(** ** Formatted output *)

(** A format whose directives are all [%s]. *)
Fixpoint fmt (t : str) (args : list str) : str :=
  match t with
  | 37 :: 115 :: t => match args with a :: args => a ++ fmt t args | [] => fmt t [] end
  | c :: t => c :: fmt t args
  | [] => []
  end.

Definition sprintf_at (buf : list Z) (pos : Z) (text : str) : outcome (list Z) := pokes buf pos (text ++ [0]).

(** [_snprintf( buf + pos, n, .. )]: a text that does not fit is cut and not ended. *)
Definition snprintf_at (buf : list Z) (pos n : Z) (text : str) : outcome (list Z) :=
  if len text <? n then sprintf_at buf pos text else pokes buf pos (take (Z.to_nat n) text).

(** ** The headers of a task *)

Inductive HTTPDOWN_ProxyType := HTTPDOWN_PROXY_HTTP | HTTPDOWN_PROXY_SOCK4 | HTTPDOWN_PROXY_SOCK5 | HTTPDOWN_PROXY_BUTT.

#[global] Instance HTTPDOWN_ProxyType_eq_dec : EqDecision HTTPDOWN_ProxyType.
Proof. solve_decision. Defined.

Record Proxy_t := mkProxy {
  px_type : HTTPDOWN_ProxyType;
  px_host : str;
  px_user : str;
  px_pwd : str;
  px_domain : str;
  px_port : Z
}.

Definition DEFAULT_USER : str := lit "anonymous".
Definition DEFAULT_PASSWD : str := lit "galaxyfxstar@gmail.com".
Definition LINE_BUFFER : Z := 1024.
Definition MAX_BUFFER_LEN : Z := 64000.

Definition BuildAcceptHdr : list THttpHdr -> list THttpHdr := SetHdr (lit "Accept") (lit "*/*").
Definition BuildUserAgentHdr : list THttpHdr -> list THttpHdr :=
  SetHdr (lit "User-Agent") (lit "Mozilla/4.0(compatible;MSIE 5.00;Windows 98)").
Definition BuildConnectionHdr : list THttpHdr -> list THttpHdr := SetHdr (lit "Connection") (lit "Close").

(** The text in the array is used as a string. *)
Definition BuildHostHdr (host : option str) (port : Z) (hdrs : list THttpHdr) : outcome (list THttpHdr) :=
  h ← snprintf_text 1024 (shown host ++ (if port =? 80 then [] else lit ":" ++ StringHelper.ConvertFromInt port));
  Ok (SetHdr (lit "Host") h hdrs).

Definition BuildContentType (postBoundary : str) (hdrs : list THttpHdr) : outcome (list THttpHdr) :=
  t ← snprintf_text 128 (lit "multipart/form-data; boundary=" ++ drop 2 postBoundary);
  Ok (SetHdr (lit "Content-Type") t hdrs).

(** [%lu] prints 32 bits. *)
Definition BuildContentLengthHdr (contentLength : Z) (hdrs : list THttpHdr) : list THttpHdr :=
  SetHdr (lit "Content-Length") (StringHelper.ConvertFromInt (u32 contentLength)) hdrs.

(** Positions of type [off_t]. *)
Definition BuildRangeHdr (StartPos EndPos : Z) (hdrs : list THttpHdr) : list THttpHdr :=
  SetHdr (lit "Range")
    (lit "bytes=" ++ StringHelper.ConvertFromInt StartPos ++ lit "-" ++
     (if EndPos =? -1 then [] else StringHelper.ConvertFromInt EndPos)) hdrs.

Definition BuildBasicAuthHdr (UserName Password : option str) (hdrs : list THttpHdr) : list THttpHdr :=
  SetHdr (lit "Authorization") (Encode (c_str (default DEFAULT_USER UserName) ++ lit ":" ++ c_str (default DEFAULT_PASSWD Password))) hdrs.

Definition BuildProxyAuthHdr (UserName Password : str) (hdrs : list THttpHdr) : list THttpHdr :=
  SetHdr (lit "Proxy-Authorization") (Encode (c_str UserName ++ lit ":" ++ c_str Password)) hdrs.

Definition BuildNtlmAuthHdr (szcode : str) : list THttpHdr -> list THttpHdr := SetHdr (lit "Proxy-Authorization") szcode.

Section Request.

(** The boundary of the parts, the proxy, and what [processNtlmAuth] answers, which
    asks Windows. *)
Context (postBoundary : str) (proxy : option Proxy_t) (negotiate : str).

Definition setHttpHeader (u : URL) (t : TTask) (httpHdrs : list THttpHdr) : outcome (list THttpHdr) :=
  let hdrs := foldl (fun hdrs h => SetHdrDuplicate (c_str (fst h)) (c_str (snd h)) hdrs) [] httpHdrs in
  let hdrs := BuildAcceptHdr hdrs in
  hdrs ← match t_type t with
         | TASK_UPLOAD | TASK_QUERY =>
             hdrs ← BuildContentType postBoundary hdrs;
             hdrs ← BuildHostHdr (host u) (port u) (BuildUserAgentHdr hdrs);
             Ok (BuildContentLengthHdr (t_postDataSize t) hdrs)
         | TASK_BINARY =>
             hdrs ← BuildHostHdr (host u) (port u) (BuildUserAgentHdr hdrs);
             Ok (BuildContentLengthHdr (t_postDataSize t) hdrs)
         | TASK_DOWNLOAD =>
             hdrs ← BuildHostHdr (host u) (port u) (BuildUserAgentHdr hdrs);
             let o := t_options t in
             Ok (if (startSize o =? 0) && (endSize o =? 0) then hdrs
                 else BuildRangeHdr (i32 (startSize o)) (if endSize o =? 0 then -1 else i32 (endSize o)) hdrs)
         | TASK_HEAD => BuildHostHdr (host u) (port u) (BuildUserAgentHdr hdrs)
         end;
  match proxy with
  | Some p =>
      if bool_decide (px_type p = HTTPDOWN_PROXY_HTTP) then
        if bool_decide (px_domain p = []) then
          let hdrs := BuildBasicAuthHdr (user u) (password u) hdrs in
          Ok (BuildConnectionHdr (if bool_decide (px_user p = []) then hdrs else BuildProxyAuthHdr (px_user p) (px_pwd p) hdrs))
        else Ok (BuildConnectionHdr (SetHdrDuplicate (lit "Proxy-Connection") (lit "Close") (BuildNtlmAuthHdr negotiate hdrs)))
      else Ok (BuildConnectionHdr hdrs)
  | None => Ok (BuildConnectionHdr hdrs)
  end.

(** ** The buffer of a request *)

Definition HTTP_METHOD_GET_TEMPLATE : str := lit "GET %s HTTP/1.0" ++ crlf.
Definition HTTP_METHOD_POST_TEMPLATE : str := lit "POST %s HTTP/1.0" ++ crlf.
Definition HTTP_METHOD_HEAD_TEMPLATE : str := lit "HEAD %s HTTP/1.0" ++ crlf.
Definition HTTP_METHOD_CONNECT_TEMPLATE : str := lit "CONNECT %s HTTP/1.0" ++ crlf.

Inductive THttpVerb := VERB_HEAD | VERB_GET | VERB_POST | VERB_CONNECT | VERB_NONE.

ASSIGNMENT: Word for word, transcribe all of the entries shown above.

ANSWER BOX:
(** ** Formatted output *)

(** A format whose directives are all [%s]. *)
Fixpoint fmt (t : str) (args : list str) : str :=
  match t with
  | 37 :: 115 :: t => match args with a :: args => a ++ fmt t args | [] => fmt t [] end
  | c :: t => c :: fmt t args
  | [] => []
  end.

Definition sprintf_at (buf : list Z) (pos : Z) (text : str) : outcome (list Z) := pokes buf pos (text ++ [0]).

(** [_snprintf( buf + pos, n, .. )]: a text that does not fit is cut and not ended. *)
Definition snprintf_at (buf : list Z) (pos n : Z) (text : str) : outcome (list Z) :=
  if len text <? n then sprintf_at buf pos text else pokes buf pos (take (Z.to_nat n) text).

(** ** The headers of a task *)

Inductive HTTPDOWN_ProxyType := HTTPDOWN_PROXY_HTTP | HTTPDOWN_PROXY_SOCK4 | HTTPDOWN_PROXY_SOCK5 | HTTPDOWN_PROXY_BUTT.

#[global] Instance HTTPDOWN_ProxyType_eq_dec : EqDecision HTTPDOWN_ProxyType.
Proof. solve_decision. Defined.

Record Proxy_t := mkProxy {
  px_type : HTTPDOWN_ProxyType;
  px_host : str;
  px_user : str;
  px_pwd : str;
  px_domain : str;
  px_port : Z
}.

Definition DEFAULT_USER : str := lit "anonymous".
Definition DEFAULT_PASSWD : str := lit "galaxyfxstar@gmail.com".
Definition LINE_BUFFER : Z := 1024.
Definition MAX_BUFFER_LEN : Z := 64000.

Definition BuildAcceptHdr : list THttpHdr -> list THttpHdr := SetHdr (lit "Accept") (lit "*/*").
Definition BuildUserAgentHdr : list THttpHdr -> list THttpHdr :=
  SetHdr (lit "User-Agent") (lit "Mozilla/4.0(compatible;MSIE 5.00;Windows 98)").
Definition BuildConnectionHdr : list THttpHdr -> list THttpHdr := SetHdr (lit "Connection") (lit "Close").

(** The text in the array is used as a string. *)
Definition BuildHostHdr (host : option str) (port : Z) (hdrs : list THttpHdr) : outcome (list THttpHdr) :=
  h ← snprintf_text 1024 (shown host ++ (if port =? 80 then [] else lit ":" ++ StringHelper.ConvertFromInt port));
  Ok (SetHdr (lit "Host") h hdrs).

Definition BuildContentType (postBoundary : str) (hdrs : list THttpHdr) : outcome (list THttpHdr) :=
  t ← snprintf_text 128 (lit "multipart/form-data; boundary=" ++ drop 2 postBoundary);
  Ok (SetHdr (lit "Content-Type") t hdrs).

(** [%lu] prints 32 bits. *)
Definition BuildContentLengthHdr (contentLength : Z) (hdrs : list THttpHdr) : list THttpHdr :=
  SetHdr (lit "Content-Length") (StringHelper.ConvertFromInt (u32 contentLength)) hdrs.

(** Positions of type [off_t]. *)
Definition BuildRangeHdr (StartPos EndPos : Z) (hdrs : list THttpHdr) : list THttpHdr :=
  SetHdr (lit "Range")
    (lit "bytes=" ++ StringHelper.ConvertFromInt StartPos ++ lit "-" ++
     (if EndPos =? -1 then [] else StringHelper.ConvertFromInt EndPos)) hdrs.

Definition BuildBasicAuthHdr (UserName Password : option str) (hdrs : list THttpHdr) : list THttpHdr :=
  SetHdr (lit "Authorization") (Encode (c_str (default DEFAULT_USER UserName) ++ lit ":" ++ c_str (default DEFAULT_PASSWD Password))) hdrs.

Definition BuildProxyAuthHdr (UserName Password : str) (hdrs : list THttpHdr) : list THttpHdr :=
  SetHdr (lit "Proxy-Authorization") (Encode (c_str UserName ++ lit ":" ++ c_str Password)) hdrs.

Definition BuildNtlmAuthHdr (szcode : str) : list THttpHdr -> list THttpHdr := SetHdr (lit "Proxy-Authorization") szcode.

Section Request.

(** The boundary of the parts, the proxy, and what [processNtlmAuth] answers, which
    asks Windows. *)
Context (postBoundary : str) (proxy : option Proxy_t) (negotiate : str).

Definition setHttpHeader (u : URL) (t : TTask) (httpHdrs : list THttpHdr) : outcome (list THttpHdr) :=
  let hdrs := foldl (fun hdrs h => SetHdrDuplicate (c_str (fst h)) (c_str (snd h)) hdrs) [] httpHdrs in
  let hdrs := BuildAcceptHdr hdrs in
  hdrs ← match t_type t with
         | TASK_UPLOAD | TASK_QUERY =>
             hdrs ← BuildContentType postBoundary hdrs;
             hdrs ← BuildHostHdr (host u) (port u) (BuildUserAgentHdr hdrs);
             Ok (BuildContentLengthHdr (t_postDataSize t) hdrs)
         | TASK_BINARY =>
             hdrs ← BuildHostHdr (host u) (port u) (BuildUserAgentHdr hdrs);
             Ok (BuildContentLengthHdr (t_postDataSize t) hdrs)
         | TASK_DOWNLOAD =>
             hdrs ← BuildHostHdr (host u) (port u) (BuildUserAgentHdr hdrs);
             let o := t_options t in
             Ok (if (startSize o =? 0) && (endSize o =? 0) then hdrs
                 else BuildRangeHdr (i32 (startSize o)) (if endSize o =? 0 then -1 else i32 (endSize o)) hdrs)
         | TASK_HEAD => BuildHostHdr (host u) (port u) (BuildUserAgentHdr hdrs)
         end;
  match proxy with
  | Some p =>
      if bool_decide (px_type p = HTTPDOWN_PROXY_HTTP) then
        if bool_decide (px_domain p = []) then
          let hdrs := BuildBasicAuthHdr (user u) (password u) hdrs in
          Ok (BuildConnectionHdr (if bool_decide (px_user p = []) then hdrs else BuildProxyAuthHdr (px_user p) (px_pwd p) hdrs))
        else Ok (BuildConnectionHdr (SetHdrDuplicate (lit "Proxy-Connection") (lit "Close") (BuildNtlmAuthHdr negotiate hdrs)))
      else Ok (BuildConnectionHdr hdrs)
  | None => Ok (BuildConnectionHdr hdrs)
  end.

(** ** The buffer of a request *)

Definition HTTP_METHOD_GET_TEMPLATE : str := lit "GET %s HTTP/1.0" ++ crlf.
Definition HTTP_METHOD_POST_TEMPLATE : str := lit "POST %s HTTP/1.0" ++ crlf.
Definition HTTP_METHOD_HEAD_TEMPLATE : str := lit "HEAD %s HTTP/1.0" ++ crlf.
Definition HTTP_METHOD_CONNECT_TEMPLATE : str := lit "CONNECT %s HTTP/1.0" ++ crlf.

Inductive THttpVerb := VERB_HEAD | VERB_GET | VERB_POST | VERB_CONNECT | VERB_NONE.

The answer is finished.